The resistance movement Hamas has condemned attempts by the Israeli regime to approve a bill aimed at handing down prison sentences to Palestinian minors aged 12 or older.
The group said in a statement on Saturday that the bill was a “reflection of the occupying regime’s racist and brutal nature.”
Hamas called upon the international community to take practical measures and hold Israel accountable for its crimes against Palestinian children.
“The Palestinian children have always been exposed to the most heinous crimes by the Israeli machine of aggression and terrorism, which has to do with killing, arrest, abuse and torture,” the statement said.
On Sunday, the Ministerial Committee for Legislative Affairs in the Israeli Knesset (parliament) is expected to debate the bill put forward by Yitzhak Kreuzer of Otzma Yehudit party. The bill allows the imprisonment of the abovementioned minors on charges of involvement in retaliatory operations in occupied al-Quds.
On January 28, a Palestinian teenager purportedly shot and seriously wounded an off-duty Israeli officer and his father in al-Quds earlier this year. Thirteen-year-old Muhammad Aliwat from Silwan opened fire at a group of settlers on Ma'alot Ir David Street, just outside the Old City of al-Quds.
One of the victims, an off-duty officer in the Paratroopers Brigade, allegedly managed to shoot and hit the attacker despite his wounds. Aliwat was wounded and arrested.
There are reportedly more than 7,000 Palestinians held in Israeli jails. Hundreds of inmates have been incarcerated under so-called administrative detention, without trial or charge. Palestinian detainees have continuously resorted to open-ended hunger strikes in an attempt to express outrage at their illegal detention.
Israeli prison authorities keep Palestinian prisoners under deplorable conditions without proper hygienic standards.

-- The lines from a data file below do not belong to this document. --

(* ===== verification/PublishWorkflow.v ===== *)
(** * The publish workflows of the temporal-worker: workflows.py

    [PublishTargetWorkflow] takes one target from its snapshot to a reconciled
    result: it leases the device, prepares on the edge, registers the commit
    intent and has the edge commit, once. [PublishPlanWorkflow] runs the
    targets of a plan one after the other. *)

From stdpp Require Import base gmap strings list sets.
From Stdlib Require Import ZArith Lia.
From S2P Require Import Prelude Domain Temporal.

Open Scope Z_scope.

(** ** contracts.py *)

Record PublishTargetInput := mkTargetInput {
  wi_tenant_id : string;
  wi_plan_id : string;
  wi_target_id : string;
  wi_snapshot_id : string;
  wi_device_id : string;
  wi_requires_human_confirmation : bool;
}.
Record Lease := mkGrant {
  ls_device_id : string;
  ls_lease_id : string;
  ls_owner_workflow_id : string;
  ls_fencing_token : Z;
  ls_expires_at : Z;
}.
(** [CommitIntent] of contracts.py. *)
Record WorkerIntent := mkWorkerIntent {
  wc_id : string;
  wc_target_id : string;
  wc_fencing_token : Z;
  wc_before_commit_evidence_id : string;
}.
Record ReconcileObservation := mkObservation { ob_state : string; ob_detail : option string; ob_evidence_ids : list string }.
Record TargetOutcome := mkOutcome {
  ot_target_id : string;
  ot_state : PublishState;
  ot_detail : option string;
  ot_evidence_ids : list string;
}.
Record PublishPlanInput := mkPlanInput { wp_plan_id : string; wp_targets : list PublishTargetInput; wp_page_size : Z }.
Record PublishPlanOutcome := mkPlanOutcome { op_plan_id : string; op_targets : list TargetOutcome }.

(** ** The activities *)

(** Those of the control service. *)
Inductive control_activity : Type :=
| validate_snapshot (input : PublishTargetInput)
| acquire_device_lease (input : PublishTargetInput) (workflow_id : string)
| write_commit_intent (input : PublishTargetInput) (lease : Lease) (before_commit_evidence_id : string)
| mark_target_state (input : PublishTargetInput) (state : PublishState) (detail : option string)
| release_device_lease (input : PublishTargetInput) (lease : Lease).
(** Those of the edge. *)
Inductive edge_activity : Type :=
| edge_preflight (input : PublishTargetInput) (lease : Lease)
| stage_media (input : PublishTargetInput) (lease : Lease)
| run_prepare_steps (input : PublishTargetInput) (lease : Lease)
| commit_once (input : PublishTargetInput) (lease : Lease) (intent : WorkerIntent)
| reconcile_result (input : PublishTargetInput) (lease : Lease)
| cleanup (input : PublishTargetInput) (lease : option Lease).
Inductive activity : Type := Control (x : control_activity) | Edge (x : edge_activity).

Definition control_reply (x : control_activity) : Type :=
  match x with
  | validate_snapshot _ | mark_target_state _ _ _ | release_device_lease _ _ => ()
  | acquire_device_lease _ _ => Lease
  | write_commit_intent _ _ _ => WorkerIntent
  end.
Definition edge_reply (x : edge_activity) : Type :=
  match x with
  | edge_preflight _ _ | stage_media _ _ | commit_once _ _ _ | cleanup _ _ => ()
  | run_prepare_steps _ _ => string
  | reconcile_result _ _ => ReconcileObservation
  end.
Definition reply (x : activity) : Type := match x with Control x => control_reply x | Edge x => edge_reply x end.

(** The retry policies: READ_RETRY, IDEMPOTENT_WRITE_RETRY, COMMIT_ONCE_RETRY. *)
Definition READ_RETRY : nat := 5.
Definition IDEMPOTENT_WRITE_RETRY : nat := 8.
Definition COMMIT_ONCE_RETRY : nat := 1.
Definition maximum_attempts (x : activity) : nat :=
  match x with
  | Control (validate_snapshot _) | Edge (edge_preflight _ _) | Edge (run_prepare_steps _ _) | Edge (reconcile_result _ _) => READ_RETRY
  | Edge (commit_once _ _ _) => COMMIT_ONCE_RETRY
  | _ => IDEMPOTENT_WRITE_RETRY
  end.

(** ** PublishTargetWorkflow *)

Record signals := mkSignals { sg_approved : bool; sg_cancel_requested : bool }.
#[export] Instance signals_received : Signals signals := fun g g' =>
  (sg_approved g = true -> sg_approved g' = true) /\ (sg_cancel_requested g = true -> sg_cancel_requested g' = true).
#[export] Instance signals_preorder : PreOrder (received (G := signals)).
Proof. split; [by intros g|]. intros g1 g2 g3 [A1 A2] [B1 B2]. split; auto. Qed.
(* ===== verification/DebugRules.v ===== *)
(** * What debug sessions promise

    [row_step] says how one step may change the row of a session; the label of
    a step tells what it granted. The machine interleaves the handlers of
    debug_service.py freely with every step of the control service. *)

From stdpp Require Import base gmap strings list.
From Stdlib Require Import ZArith QArith_base Lia.
From S2P Require Import Prelude PyStd Domain Rows PyJson PyUrl ControlledActions FleetIdentity FrozenShapes TaskOps ControlDb Accounts ControlHistory PublishRules History ControlPlane Claim Companion ActionLedger Fencing TaskMachine DebugSessions.

Open Scope Z_scope.

(** ** Rows *)

Definition over (r : DebugSessionRow) : Prop := dbg_status r ∈ TERMINAL_DEBUG_STATES.
#[export] Instance over_dec r : Decision (over r).
Proof. unfold over. apply _. Defined.

Lemma over_alt r : over r <-> dbg_status r = DBG_REVOKED \/ dbg_status r = EXPIRED.
Proof. unfold over, TERMINAL_DEBUG_STATES. rewrite !elem_of_cons, elem_of_nil. tauto. Qed.

Definition session_frozen (r : DebugSessionRow) :=
  (dbg_id r, dbg_tenant_id r, dbg_edge_id r, dbg_device_id r, dbg_lease_id r, dbg_fencing_token r, dbg_created_by r,
   dbg_purpose r, dbg_capabilities r, dbg_expires_at r, dbg_launch_code_hash r, dbg_return_url r, dbg_created_at r).
Lemma advances_refl s e : ok s -> advances view ok s e s (view s e).
Proof. intros Hs. split; [done|]. intros e'. case_decide; by subst. Qed.

Lemma record_ok s e m : ok s -> implements view ok s e (record_edge e m s)
  (if decide (fits None m.1) then spec_record m (view s e) else Err HubOverflowError).
Proof.
  intros Hs. rewrite decide_True by done. unfold record_edge. set (st := state_of e s).
  rewrite (spec_record_log (get st) (len st) m (view s e) (Hs e) eq_refl).
  case_decide; [done|]. change (es_edge_messages st !! m.1) with (get st m.1). destruct (get st m.1) as [x|] eqn:Eg.
  { case_decide; [done|]. split; [done|]. by apply advances_refl. }
  change (Z.of_nat (size (es_edge_messages st)) + 1) with (len st + 1). case_decide as D; [done|].
  assert (m.1 = len st + 1) as Em by (destruct (decide (m.1 = len st + 1)); [done|by destruct D]).
  split; [done|]. set (st' := st <| es_edge_messages := <[m.1 := m]> (es_edge_messages st) |>).
  assert (len st' = len st + 1) as El.
  { unfold len. cbn. rewrite map_size_insert. unfold get in Eg. rewrite Eg. lia. }
  destruct (log_snoc (get st) (get st') (len st) m.2 (Hs e)) as [Hok Hv].
  - intros i. unfold get. cbn. case_decide as Di.
    + rewrite Di, <- Em, lookup_insert_eq. by rewrite <- surjective_pairing.
    + rewrite lookup_insert_ne; [done|congruence].
  - rewrite <- El in Hok, Hv. rewrite <- Hv. by apply advances_insert.
Qed.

Palestinian inmates have also been subject to systematic torture, harassment, and repression.
Human rights organizations say Israel continues to violate all rights and freedoms granted to prisoners by the Fourth Geneva Convention and international laws.
According to the Palestine Detainees Studies Center, virtually 60 percent of the Palestinian prisoners detained in Israeli jails suffer from chronic diseases, a number of whom died in detention or after being released due to the severity of their cases.